- _Task prompt_
Repeat the data below with no changes.

[Collected data entries]
————————
(** One rounding: the relative error is at most 2^-53. *)
Lemma double_error_positive (x : Q) :
  0 < x ->
  Qabs (Float.double x - x) <= x * (1 # 9007199254740992).
Proof.
  intros Hx. rewrite (double_positive x Hx).
  destruct (ilog2_spec x Hx) as [Hlow _].
  set (e := (Float.ilog2 x - 52)%Z) in *.
  assert (Hpe : 0 < 2 ^ e) by apply pow2_pos.
  pose proof (round_half_even_error (x / 2 ^ e)) as Hr.
  set (m := inject_Z (Float.round_half_even (x / 2 ^ e))) in *.
  assert (Hscale : m * 2 ^ e - x == (m - x / 2 ^ e) * 2 ^ e).
  { field. lra. }
  rewrite Hscale, Qabs_Qmult, (Qabs_pos (2 ^ e)) by lra.
  assert (H52 : 2 ^ Float.ilog2 x == 2 ^ e * 4503599627370496).
  { replace (Float.ilog2 x) with (e + 52)%Z by (unfold e; lia).
    rewrite Qpower_plus by apply two_neq_0. reflexivity. }
  rewrite H52 in Hlow.
  apply Qle_trans with ((1 # 2) * 2 ^ e).
  - apply Qmult_le_compat_r; [exact Hr | lra].
  - lra.
Qed.

Lemma double_error (x : Q) :
  Qabs (Float.double x - x) <= Qabs x * (1 # 9007199254740992).
Proof.
  destruct (Q_dec x 0) as [[Hneg | Hpos] | Hzero].
  - rewrite (double_opp x Hneg), (Qabs_neg x) by lra.
    assert (Hx : 0 < - x) by lra.
    pose proof (double_error_positive (- x) Hx) as H.
    apply Qabs_Qle_condition in H. apply Qabs_Qle_condition. split; lra.
  - rewrite (Qabs_pos x) by lra. now apply double_error_positive.
  - rewrite (double_zero x Hzero), Hzero. cbn. discriminate.
Qed.

Lemma double_nonneg (x : Q) : 0 <= x -> 0 <= Float.double x.
Proof.
  intros Hx. destruct (Qle_lt_or_eq _ _ Hx) as [Hpos | Hzero].
  - rewrite (double_positive x Hpos).
    apply Qmult_le_0_compat; [| apply Qlt_le_weak, pow2_pos].
    change 0 with (inject_Z 0). rewrite <- Zle_Qle.
    apply round_half_even_nonneg.
    apply Qle_shift_div_l; [apply pow2_pos | lra].
  - rewrite double_zero; [lra | now symmetry].
Qed.

Lemma double_comp (x y : Q) : x == y -> Float.double x == Float.double y.
Proof.
  intros Hxy. destruct (Q_dec x 0) as [[Hneg | Hpos] | Hzero].
  - rewrite (double_opp x Hneg), (double_opp y) by lra.
    assert (Hx : 0 < - x) by lra. assert (Hy : 0 < - y) by lra.
    rewrite (double_positive _ Hx), (double_positive _ Hy).
    rewrite (ilog2_comp (- x) (- y) Hx) by now rewrite Hxy.
    rewrite (round_half_even_comp (- x / 2 ^ (Float.ilog2 (- y) - 52))
               (- y / 2 ^ (Float.ilog2 (- y) - 52))) by now rewrite Hxy.
    reflexivity.
  - assert (Hy : 0 < y) by lra.
    rewrite (double_positive _ Hpos), (double_positive _ Hy).
    rewrite (ilog2_comp x y Hpos Hxy).
    rewrite (round_half_even_comp (x / 2 ^ (Float.ilog2 y - 52))
               (y / 2 ^ (Float.ilog2 y - 52))) by now rewrite Hxy.
    reflexivity.
  - rewrite (double_zero x Hzero), (double_zero y); [reflexivity | lra].
Qed.

(** Integers below 2^53 are doubles. *)
Lemma double_integer (n : Z) :
  (0 <= n < 2 ^ 53)%Z -> Float.double (inject_Z n) == inject_Z n.
Proof.
  intros Hn. destruct (Z.eq_dec n 0%Z) as [-> | Hne]; [reflexivity |].
  assert (Hpos : 0 < inject_Z n).
  { change 0 with (inject_Z 0). rewrite <- Zlt_Qlt. lia. }
  rewrite (double_positive _ Hpos).
  destruct (ilog2_spec _ Hpos) as [Hlow Hup].
  set (k := Float.ilog2 (inject_Z n)) in *.
  assert (Hk : (k <= 52)%Z).
  { apply pow2_le_inv. apply Qle_lt_trans with (inject_Z n); [exact Hlow |].
    change (2 ^ (52 + 1)) with (inject_Z (2 ^ 53)). rewrite <- Zlt_Qlt. lia. }
  assert (Hshift : inject_Z n / 2 ^ (k - 52) == inject_Z (n * 2 ^ (52 - k))).
  { rewrite inject_Z_mult, pow2_inject by lia.
    replace (52 - k)%Z with (- (k - 52))%Z by lia.
    rewrite Qpower_opp. reflexivity. }
  rewrite (round_half_even_comp _ _ Hshift), round_half_even_integer.
  rewrite inject_Z_mult, pow2_inject by lia.
  replace (52 - k)%Z with (- (k - 52))%Z by lia.
  rewrite Qpower_opp. field.
  pose proof (pow2_pos (k - 52)). lra.
Qed.

(** [int] moves a float by less than one. *)
Lemma int_of_float_error (x : Q) :
  x - 1 < inject_Z (Py.int_of_float x) /\ inject_Z (Py.int_of_float x) < x + 1.
Proof.
  unfold Py.int_of_float.
  destruct (Qle_bool 0 x).
  - pose proof (Qfloor_le x) as Hlow. pose proof (Qlt_floor x) as Hup.
    rewrite inject_Z_plus in Hup. change (inject_Z 1) with 1 in Hup.
    split; lra.
  - pose proof (Qle_ceiling x) as Hlow. pose proof (Qceiling_lt x) as Hup.
    unfold Z.sub in Hup. rewrite inject_Z_plus in Hup.
    change (inject_Z (- (1))) with (- (1)) in Hup.
    split; lra.
Qed.

Lemma int_of_float_integer (x : Q) (z : Z) :
  x == inject_Z z -> Py.int_of_float x = z.
Proof.
  intros Hx. unfold Py.int_of_float.
  destruct (Qle_bool 0 x).
  - rewrite Hx. apply Qfloor_Z.
  - rewrite Hx. apply Qceiling_Z.
Qed.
————————
- _Answer space_
(** One rounding: the relative error is at most 2^-53. *)
Lemma double_error_positive (x : Q) :
  0 < x ->
  Qabs (Float.double x - x) <= x * (1 # 9007199254740992).
Proof.
  intros Hx. rewrite (double_positive x Hx).
  destruct (ilog2_spec x Hx) as [Hlow _].
  set (e := (Float.ilog2 x - 52)%Z) in *.
  assert (Hpe : 0 < 2 ^ e) by apply pow2_pos.
  pose proof (round_half_even_error (x / 2 ^ e)) as Hr.
  set (m := inject_Z (Float.round_half_even (x / 2 ^ e))) in *.
  assert (Hscale : m * 2 ^ e - x == (m - x / 2 ^ e) * 2 ^ e).
  { field. lra. }
  rewrite Hscale, Qabs_Qmult, (Qabs_pos (2 ^ e)) by lra.
  assert (H52 : 2 ^ Float.ilog2 x == 2 ^ e * 4503599627370496).
  { replace (Float.ilog2 x) with (e + 52)%Z by (unfold e; lia).
    rewrite Qpower_plus by apply two_neq_0. reflexivity. }
  rewrite H52 in Hlow.
  apply Qle_trans with ((1 # 2) * 2 ^ e).
  - apply Qmult_le_compat_r; [exact Hr | lra].
  - lra.
Qed.

Lemma double_error (x : Q) :
  Qabs (Float.double x - x) <= Qabs x * (1 # 9007199254740992).
Proof.
  destruct (Q_dec x 0) as [[Hneg | Hpos] | Hzero].
  - rewrite (double_opp x Hneg), (Qabs_neg x) by lra.
    assert (Hx : 0 < - x) by lra.
    pose proof (double_error_positive (- x) Hx) as H.
    apply Qabs_Qle_condition in H. apply Qabs_Qle_condition. split; lra.
  - rewrite (Qabs_pos x) by lra. now apply double_error_positive.
  - rewrite (double_zero x Hzero), Hzero. cbn. discriminate.
Qed.

Lemma double_nonneg (x : Q) : 0 <= x -> 0 <= Float.double x.
Proof.
  intros Hx. destruct (Qle_lt_or_eq _ _ Hx) as [Hpos | Hzero].
  - rewrite (double_positive x Hpos).
    apply Qmult_le_0_compat; [| apply Qlt_le_weak, pow2_pos].
    change 0 with (inject_Z 0). rewrite <- Zle_Qle.
    apply round_half_even_nonneg.
    apply Qle_shift_div_l; [apply pow2_pos | lra].
  - rewrite double_zero; [lra | now symmetry].
Qed.

Lemma double_comp (x y : Q) : x == y -> Float.double x == Float.double y.
Proof.
  intros Hxy. destruct (Q_dec x 0) as [[Hneg | Hpos] | Hzero].
  - rewrite (double_opp x Hneg), (double_opp y) by lra.
    assert (Hx : 0 < - x) by lra. assert (Hy : 0 < - y) by lra.
    rewrite (double_positive _ Hx), (double_positive _ Hy).
    rewrite (ilog2_comp (- x) (- y) Hx) by now rewrite Hxy.
    rewrite (round_half_even_comp (- x / 2 ^ (Float.ilog2 (- y) - 52))
               (- y / 2 ^ (Float.ilog2 (- y) - 52))) by now rewrite Hxy.
    reflexivity.
  - assert (Hy : 0 < y) by lra.
    rewrite (double_positive _ Hpos), (double_positive _ Hy).
    rewrite (ilog2_comp x y Hpos Hxy).
    rewrite (round_half_even_comp (x / 2 ^ (Float.ilog2 y - 52))
               (y / 2 ^ (Float.ilog2 y - 52))) by now rewrite Hxy.
    reflexivity.
  - rewrite (double_zero x Hzero), (double_zero y); [reflexivity | lra].
Qed.

(** Integers below 2^53 are doubles. *)
Lemma double_integer (n : Z) :
  (0 <= n < 2 ^ 53)%Z -> Float.double (inject_Z n) == inject_Z n.
Proof.
  intros Hn. destruct (Z.eq_dec n 0%Z) as [-> | Hne]; [reflexivity |].
  assert (Hpos : 0 < inject_Z n).
  { change 0 with (inject_Z 0). rewrite <- Zlt_Qlt. lia. }
  rewrite (double_positive _ Hpos).
  destruct (ilog2_spec _ Hpos) as [Hlow Hup].
  set (k := Float.ilog2 (inject_Z n)) in *.
  assert (Hk : (k <= 52)%Z).
  { apply pow2_le_inv. apply Qle_lt_trans with (inject_Z n); [exact Hlow |].
    change (2 ^ (52 + 1)) with (inject_Z (2 ^ 53)). rewrite <- Zlt_Qlt. lia. }
  assert (Hshift : inject_Z n / 2 ^ (k - 52) == inject_Z (n * 2 ^ (52 - k))).
  { rewrite inject_Z_mult, pow2_inject by lia.
    replace (52 - k)%Z with (- (k - 52))%Z by lia.
    rewrite Qpower_opp. reflexivity. }
  rewrite (round_half_even_comp _ _ Hshift), round_half_even_integer.
  rewrite inject_Z_mult, pow2_inject by lia.
  replace (52 - k)%Z with (- (k - 52))%Z by lia.
  rewrite Qpower_opp. field.
  pose proof (pow2_pos (k - 52)). lra.
Qed.

(** [int] moves a float by less than one. *)
Lemma int_of_float_error (x : Q) :
  x - 1 < inject_Z (Py.int_of_float x) /\ inject_Z (Py.int_of_float x) < x + 1.
Proof.
  unfold Py.int_of_float.
  destruct (Qle_bool 0 x).
  - pose proof (Qfloor_le x) as Hlow. pose proof (Qlt_floor x) as Hup.
    rewrite inject_Z_plus in Hup. change (inject_Z 1) with 1 in Hup.
    split; lra.
  - pose proof (Qle_ceiling x) as Hlow. pose proof (Qceiling_lt x) as Hup.
    unfold Z.sub in Hup. rewrite inject_Z_plus in Hup.
    change (inject_Z (- (1))) with (- (1)) in Hup.
    split; lra.
Qed.

Lemma int_of_float_integer (x : Q) (z : Z) :
  x == inject_Z z -> Py.int_of_float x = z.
Proof.
  intros Hx. unfold Py.int_of_float.
  destruct (Qle_bool 0 x).
  - rewrite Hx. apply Qfloor_Z.
  - rewrite Hx. apply Qceiling_Z.
Qed.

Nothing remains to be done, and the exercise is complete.